According to Maultsby, RBT addresses all three groups of learned behaviors directly: the cognitive, the emotive, and the physical. It also involves systematic guidance in the technique of emotional self-help called rational self-counseling. One of the features of rational behavior therapy is that the therapist assigns the client "therapeutic homework".

In Dr. Maultsby's book, Rational Behavior Therapy, he discusses the nine scientific approaches that are the foundation to this method:

1. The art and science of practicing family medicine.
2. Specialty training in adult and child psychiatry.
3. Neuropsychological theories of Donald Hebb and Alexander Luria.
4. Classical conditioning theory of Ivan Pavlov.
5. The operant learning theory of James G. Holland and B.F. Skinner.
6. Learning theories of Hobart Mowerer and Julian Rotter.
7. Conditioning and learning research of Clarence V. Hudgins, Mary Cover Jones, John I. Lacey, Robert L. Smith, Charles E. Osgood and George J. Such, Gregory H.S. Razran, Arthur W. Staats and Carolyn K. Staats, John B. Watson and Rosalie Rayner, Joseph Wolpe, and Arnold Lazarus.
8. Psychosomatic research of David T. Graham and William J. Grace.
9. Albert Ellis's theory and technique of Rational Emotive Therapy.

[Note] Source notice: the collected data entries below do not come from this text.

(** * TOSA legalization utilities: a shallow embedding of
    [tensorflow/compiler/mlir/tosa/transforms/legalize_utils.cc]

    The development follows the source file top to bottom: machine integers
    and IEEE doubles, the fragment of the MLIR object model the helpers
    touch, the rewriter as an explicit state with an abort outcome for
    failed assertions, then the helpers themselves and the properties
    established about them. *)

From Stdlib Require Import ZArith List Lia Bool String.
From Stdlib Require Import Uint63 Floats.
Import ListNotations.

Local Open Scope Z_scope.

(** ** Machine integers

    Fixed-width C++ integers are carried in [Z]; a conversion to a [w]-bit
    signed type is the two's complement wrap-around. *)

Module MachineInt.

Definition wrap (w : Z) (x : Z) : Z :=
  (x + 2 ^ (w - 1)) mod 2 ^ w - 2 ^ (w - 1).

Definition to_int16 : Z -> Z := wrap 16.
Definition to_int32 : Z -> Z := wrap 32.
Definition to_int64 : Z -> Z := wrap 64.
Definition to_uint32 (x : Z) : Z := x mod 2 ^ 32.

Definition INT64_MIN : Z := - 2 ^ 63.
Definition INT64_MAX : Z := 2 ^ 63 - 1.

Definition in_int16 (x : Z) : Prop := -32768 <= x <= 32767.
Definition in_int32 (x : Z) : Prop := - 2 ^ 31 <= x <= 2 ^ 31 - 1.

(** [std::min] and [std::max] on integers. *)
Definition std_min (a b : Z) : Z := if b <? a then b else a.
Definition std_max (a b : Z) : Z := if a <? b then b else a.

(** The idiom [static_cast<int16_t>(std::min(std::max(x, -32768), 32767))]
    shared by the 8-bit and the 16-bit table builders. *)
Definition clamp_to_int16 (x : Z) : Z :=
  to_int16 (std_min (std_max x (-32768)) 32767).

End MachineInt.
Export MachineInt.

(** ** Doubles

    [double] is IEEE 754 binary64, which is what Rocq's primitive floats
    are.  The C library roundings are written out on the decoded
    (sign, mantissa, exponent) form. *)

Definition double : Set := float.
Bind Scope float_scope with double.

Module Double.

(** Conversion of a (32-bit or 64-bit) integer to [double]; exact for
    every magnitude below 2^53. *)
Definition of_int (z : Z) : double :=
  if z <? 0 then PrimFloat.opp (PrimFloat.of_uint63 (Uint63.of_Z (- z)))
  else PrimFloat.of_uint63 (Uint63.of_Z z).

(** [std::min] and [std::max] on doubles: [(b < a) ? b : a] and
    [(a < b) ? b : a]; a NaN first argument is returned as it is. *)
Definition std_min (a b : double) : double :=
  if PrimFloat.ltb b a then b else a.
Definition std_max (a b : double) : double :=
  if PrimFloat.ltb a b then b else a.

Some of the concepts of Rational Behavior Therapy is ABC Emotion scale, Five Rules for Healthy Thinking (5RHT), and Healthy Semantics. Both ABC and 5RHT creates Healthy Semantics. These concepts are used to help treat the patient. Another key component is Rational Self-analysis (RSA) which helps structure the patient. This is better known as being given a homework assignment that creates a routine for the patient. Rational Emotive Imagery (REI) is another concept used to create an essential learning of a habit to replace an old habit we no longer want.

== History ==
Rational behavior therapy is the result of four significant influences in Maultsby's professional life: his experience as a physician, the neuropsychology of Alexander Luria, B. F. Skinner's behavioral learning theory, and Albert Ellis's rational emotive behavior therapy. RBT is considered to be one of the first cognitive-behavior therapies that was developed specifically to be used as a self-counseling technique. It was Ellis who had the most significant impact on the development of RBT as a psychotherapy method. However, unlike Ellis's technique, RBT leaves philosophical issues to patients' individual preferences.